Варгин вернулся к отчету о командировке. Несколько часов подряд он пытался привести в порядок свои впечатления. Но ничего не выходило. Выходило занудно и неправдоподобно. Чего-то не хватало. Уверенности не хватает, подумал Варгин, вот дрянь и получается. Он смял все написанное и посмотрел на часы. Шел двенадцатый час. Пора звонить Кэтрин.

— Алло, — услышал он голос Кэтрин.

— Это я звоню, — сказал он.

В трубке молчание.

— Это я, Варгин.

— Я поняла, — сказала Кэтрин холодным тоном.

“Так, опять начинается”, — подумал Варгин и спросил:

— Что опять случилось? Ты просила — я звоню.

— Ах, извините, что я вас оторвала от важных дел.

— Где ты была?

— У Глоба.

— Ну…

— …

— Что он тебе наговорил?

— Вы — несчастный шпион. Наконец мне стало ясно, для чего я вам нужна.

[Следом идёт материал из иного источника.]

(** A disk that is full when the bypass rules are written: the save fails, and a directive of
    that file is gone. *)
Definition full_disk : Kernel :=
  {| may_read _ := true; may_write _ := true; dir_order l := l; dir_order_perm l := Permutation_refl l;
     write_stops _ p _ := if decide (last p = Some §"bypass.conf") then Some 0 else None |}.
Lemma failed_write_loses_lines :
  let '(r, t) := @save_domains ascii_unicode full_disk example_paths example_domains example_tree in
  r = Err (WriteFailed §"/etc/dnsmasq.d/bypass.conf")
  ∧ @read_to_string full_disk §"/etc/dnsmasq.d/bypass.conf" t = Some [].
Proof. by vm_compute. Qed.
(** [INSERT .. ON CONFLICT(pattern) DO UPDATE SET mode] *)
Definition upsert_domain (created_at mode : bytes) (t : Table DomainRow) (kp : bytes * bytes)
    : result DbError (Table DomainRow) :=
  if has_pattern kp.2 (rows t) then
    Ok (with_rows ((λ r, if decide (dr_pattern r = kp.2)
              then {| dr_id := dr_id r; dr_pattern := dr_pattern r; dr_kind := dr_kind r; dr_mode := mode;
                      dr_note := dr_note r; dr_created_at := dr_created_at r |}
              else r) <$> rows t) t)
  else '(_, t) ← insert_row (λ id,
         {| dr_id := id; dr_pattern := kp.2; dr_kind := kp.1; dr_mode := mode; dr_note := []; dr_created_at := created_at |}) t;
       Ok t.

Fixpoint upsert_all (created_at mode : bytes) (t : Table DomainRow) (kps : list (bytes * bytes))
    : result DbError (Table DomainRow) :=
  match kps with
  | [] => Ok t
  | kp :: kps => t ← upsert_domain created_at mode t kp; upsert_all created_at mode t kps
  end.

Definition import_domains (now : Time) (text mode : bytes) : Update nat := update (λ db,
  let kps := omap import_line (lines text) in
  t ← upsert_all (to_rfc3339 now) (mode_of mode) (domains db) kps;
  Ok (length kps, with_domains t db)).

Definition relay_domains_for_dnsmasq : Query (list (bytes * bytes)) := query (λ db,
  Ok ((λ r, (dr_pattern r, dr_kind r)) <$> merge_sort by_pattern (filter (λ r, dr_mode r = §"relay") (rows (domains db))))).

Definition render_dnsmasq (domains : list (bytes * bytes)) (relay_ip : bytes) : bytes :=
  §"# Generated by SNIrelay admin panel" ++ [LF] ++ §"# relay_ip=" ++ relay_ip ++ [LF]
  ++ mjoin ((λ d, §"address=/" ++ d.1 ++ §"/" ++ relay_ip ++ [LF]) <$> domains).

End domains.

(** * DNS queries *)

Section queries.
Context `{Chrono} `{Sqlite}.

Definition insert_dns_query (row : DnsQueryInsert) : Update Z := update (λ db,
  '(id, t) ← insert_row (λ id, {| qr_id := id; qr := row |}) (dns_queries db);
  Ok (id, with_queries t db)).

Fixpoint insert_queries (rows : list DnsQueryInsert) (t : Table DnsQueryRow) : result DbError (Table DnsQueryRow) :=
  match rows with
  | [] => Ok t
  | row :: rows => '(_, t) ← insert_row (λ id, {| qr_id := id; qr := row |}) t; insert_queries rows t
  end.
Definition insert_dns_queries_batch (rows : list DnsQueryInsert) : Update unit := λ db,
  if decide (rows = []) then (Ok tt, db) else
  update (λ db, t ← insert_queries rows (dns_queries db); Ok (tt, with_queries t db)) db.

Definition set_result (action answer : bytes) (q : DnsQueryInsert) : DnsQueryInsert :=
  {| qi_ts := qi_ts q; qi_client_ip := qi_client_ip q; qi_qtype := qi_qtype q; qi_domain := qi_domain q;
     qi_action := action; qi_answer := answer |}.
Definition update_dns_query_result (id : Z) (action answer : bytes) : Update unit := update (λ db,
  Ok (tt, with_queries (with_rows
    ((λ r, if decide (qr_id r = id) then {| qr_id := id; qr := set_result action answer (qr r) |} else r)
     <$> rows (dns_queries db)) (dns_queries db)) db)).

Definition clamp (lo hi n : Z) : Z := Z.min (Z.max n lo) hi.

(** A filter that is given and not empty. *)
Definition opt_filter (f : bytes → bool) (o : option bytes) : bool :=
  match o with Some s => bool_decide (s = []) || f s | None => true end.
Definition percent (s : bytes) : bytes := §"%" ++ s ++ §"%".

Definition newer (a b : DnsQueryRow) : Prop := (qr_id b ≤ qr_id a)%Z.
#[local] Instance newer_dec : RelDecision newer.
Proof. unfold newer. intros a b. apply _. Defined.

Definition list_dns_queries (limit : Z) (domain_q client_q action_q : option bytes)
    : Query (list DnsQueryRow) := query (λ db,
  let rows := filter (λ r,
    opt_filter (λ d, sql_like (percent d) (qi_domain (qr r))) domain_q
    && opt_filter (λ c, sql_like (percent c) (qi_client_ip (qr r))) client_q
    && opt_filter (λ a, bool_decide (qi_action (qr r) = a)) action_q = true) (rows (dns_queries db)) in
  Ok (sql_limit (clamp 1 2000 limit) (merge_sort newer rows))).

Definition counted_actions : list bytes :=
  [§"query"; §"relay"; §"reply"; §"forwarded"; §"cached"; §"config"].
Definition dns_query_top_domains (limit : Z) : Query (list (bytes * Z)) := query (λ db,
  let rows := filter (λ r, qi_action (qr r) ∈ counted_actions) (rows (dns_queries db)) in
  groups ← group_by (λ r, qi_domain (qr r)) (λ d l, Ok (d, Z.of_nat (length l))) rows;
  Ok (sql_limit (clamp 1 100 limit) (order_desc snd groups))).

Definition clear_dns_queries : Update nat := update (λ db,
  Ok (length (rows (dns_queries db)), with_queries (with_rows [] (dns_queries db)) db)).

Definition prune_dns_queries (now : Time) (retain_hours : N) : Update nat := update (λ db,
  let cutoff := to_rfc3339 (now - to_i64 retain_hours * HOUR)%Z in
  let kept := filter (λ r, text_gt cutoff (qi_ts (qr r)) = false) (rows (dns_queries db)) in
  Ok (length (rows (dns_queries db)) - length kept, with_queries (with_rows kept (dns_queries db)) db)).

Definition dns_queries_count : Query Z := query (λ db, Ok (Z.of_nat (length (rows (dns_queries db))))).

End queries.
(* ===== verification/PanelDbProofs.v ===== *)
(** The theorems on PanelDb: sessions live as long as they should and the tables stay
    well-formed; the traffic reports are in PanelTraffic. *)

From S2P Require Import Prelude RustStr TextLines Collections Config PanelDb.

Lemma text_gt_spec `{Chrono} `{!ChronoLaws} t u : dated t → dated u →
  text_gt (to_rfc3339 t) (to_rfc3339 u) = true ↔ (u < t)%Z.
Proof.
  intros Ht Hu. unfold text_gt. rewrite rfc3339_order by done.
  destruct (Z.compare_spec t u); split; (done || lia).
Qed.

(** * Sessions *)

Section sessions.
Context `{Chrono} `{!ChronoLaws}.
Context (ttl_hours : Z).
Abbreviation ttl := (ttl_hours * HOUR)%Z.

(** What happens to the table: a login, a logout, the hourly clean-up. *)
Inductive session_op := Login (t : Time) (token : bytes) | Logout (t : Time) (token : bytes) | Cleanup (t : Time).
Definition op_time (o : session_op) : Time := match o with Login t _ | Logout t _ | Cleanup t => t end.

Definition run_session_op (db : PanelDb) (o : session_op) : PanelDb :=
  match o with
  | Login t token => (create_session t token ttl_hours db).2
  | Logout _ token => (delete_session token db).2
  | Cleanup t => (cleanup_sessions t db).2
  end.

(** The specification: a login stands until its logout; the latest operation comes first. *)
Fixpoint standing (ops : list session_op) (token : bytes) : option Time :=
  match ops with
  | [] => None
  | Login t tok :: ops => if decide (tok = token) then Some t else standing ops token
  | Logout _ tok :: ops => if decide (tok = token) then None else standing ops token
  | Cleanup _ :: ops => standing ops token
  end.

(** A history, the latest operation first: the times do not decrease and are texts of
    four-digit years, and a token, being 32 random bytes, is issued once. *)
Fixpoint history_ok (ops : list session_op) (now : Time) : Prop :=
  match ops with
  | [] => True
  | o :: ops =>
      (op_time o ≤ now)%Z ∧ dated (op_time o) ∧ history_ok ops (op_time o)
      ∧ match o with
        | Login t token => dated (t + ttl)%Z ∧ (∀ o, o ∈ ops → match o with Login _ tok => tok ≠ token | _ => True end)
        | _ => True
        end
  end.
Lemma group_keys_spec {A} (f : A → bytes) (l : list A) :
  NoDup (group_keys f l) ∧ ∀ k, k ∈ group_keys f l ↔ ∃ a, a ∈ l ∧ f a = k.
Proof.
  unfold group_keys. split; [apply NoDup_sorted_keys|]. intros k. rewrite elem_of_sorted_keys.
  induction l as [|a l IH]; cbn [fmap list_fmap list_to_map foldr].
  - rewrite lookup_empty. split; [by intros [? ?] | by intros (? & ?%elem_of_nil & _)].
  - cbn. rewrite lookup_insert_is_Some, IH. setoid_rewrite elem_of_cons. split.
    + intros [<-|[_ (b & ? & ?)]]; [by exists a; auto | exists b; auto].
    + intros (b & [->|Hb] & <-); [by left|]. destruct (decide (f a = f b)); [by left | right; split; [done|]; by exists b].
Qed.

Lemma result_list_ok {A B} (f : A → result DbError B) (g : A → B) l :
  (∀ a, a ∈ l → f a = Ok (g a)) → result_list f l = Ok (g <$> l).
Proof.
  induction l as [|a l IH]; intros Hf; [done|]. cbn. rewrite Hf by by left. cbn.
  rewrite IH by (intros b Hb; apply Hf; by right). done.
Qed.

(** The samples of a client, or all of them, in a range of days. *)
Definition in_range (from to : bytes) (s : Sample) : Prop := bytes_le from s.1 ∧ bytes_le s.1 to.
#[global] Instance in_range_dec from to s : Decision (in_range from to s).
Proof. unfold in_range. apply _. Defined.
Definition of_client (ip from to : bytes) (l : list Sample) : list Sample :=
  filter (λ s, in_range from to s ∧ s_ip s = ip) l.
Definition total_up (l : list Sample) : N := sumN ((λ s, (s_bytes s).1) <$> l).
Definition total_down (l : list Sample) : N := sumN ((λ s, (s_bytes s).2) <$> l).
(** * The router *)

Definition handler (cookie : option bytes) (r : Request) : Handler :=
  match r with
  | Health => health
  | Login password => login password
  | Logout => logout cookie
  | Me => me cookie
  | ChangePassword current new_password => change_password cookie current new_password
  | Stats => stats cookie
  | TrafficIps q => traffic_ips cookie q
  | TrafficIpDetail i q => traffic_ip_detail cookie i q
  | TrafficDaily q => traffic_daily cookie q
  | ListDomains => list_domains_handler cookie
  | CreateDomain b => create_domain cookie b
  | ReplaceDomains items => replace_domains cookie items
  | ImportDomains text mode => import_domains_handler cookie text mode
  | UpdateDomain pattern b => update_domain_handler cookie pattern b
  | DeleteDomain pattern mode => delete_domain_handler cookie pattern mode
  | DnsmasqExport => dnsmasq_export cookie
  | DnsmasqApply => dnsmasq_apply cookie
  | DnsmasqReload => dnsmasq_reload cookie
  | ListDnsQueries q => list_dns_queries_handler cookie q
  | ClearDnsQueries => clear_dns_queries_handler cookie
  | DnsQueriesTop q => dns_queries_top cookie q
  | ConfigSummary => config_summary cookie
  | GetHosts => get_hosts cookie
  | PutHosts hosts => put_hosts cookie hosts
  | GetUpstreams => get_upstreams cookie
  | PutUpstreams b => put_upstreams cookie b
  | AddClientUpstream i profile => add_client_upstream cookie i profile
  | DeleteClientUpstream i => delete_client_upstream cookie i
  | GetWhitelist => get_whitelist cookie
  | PutWhitelist b => put_whitelist cookie b
  | AddWhitelistIp i user => add_whitelist_ip cookie i user
  | DeleteWhitelistIp i => delete_whitelist_ip cookie i
  end.

End api.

— Так, все ясно, — сказал Варгин. — Сиди дома и никуда не выходи.

— Не смейте ко мне приходить, — закричала Кэтрин. — Я вас на порог не пущу.

— Только попробуй. — Варгин положил трубку, быстро собрался и вышел из отеля.

* * *

— Значит, Бычок — это и есть Ремо Гвалта? — спросил Фарбер.

— Это так же верно, как то, что Карлик и Фарбер — одно и то же лицо. Только Фарбер был нормальным отдыхающим, а Карлик, извиняюсь, дикарь, быдло, грязь, — пояснил Хлыщ.

Фарбер пыхтел как автоклав, переваривая обрушенную на него информацию. Ирония судьбы: оторванные от жизни дикари понимали в событиях, происходящих на Санатории, гораздо больше, чем он, Фарбер, человек, который мог свободно передвигаться, разговаривать, смотреть. “Слепец”, — подумал Фарбер и сказал:

— Сверху прачечная, снизу синхрофазотрон, а что в ответе получается? Бр-р-р…

— Невесело получается, — подтвердил Корень.

Было уже поздно, но дикари не спали. Не спали оттого, что наконец появилась хоть какая-то надежда.

В блоке установилась лихорадочная атмосфера. Даже Корень с трудом сохранял спокойствие. Последние три недели непрерывных издевательств, бессонницы и ожидания вестей измотали и его.

— А что Желудь, что с ним? — спросил Фарбер.

— Аварийный останов, — сказал Хлыщ и многозначительно повертел пальцем у виска… — Раньше был толковый мужик, слесарь-рационализатор.

— Больной он, давно уже, — подтвердил Корень и поправил Желудю воротник. Тот спал.

— Счастливчик, — сказал Серый.

— Я не понимаю одного, — перешел на шепот Фарбер, — почему они меня к вам поместили?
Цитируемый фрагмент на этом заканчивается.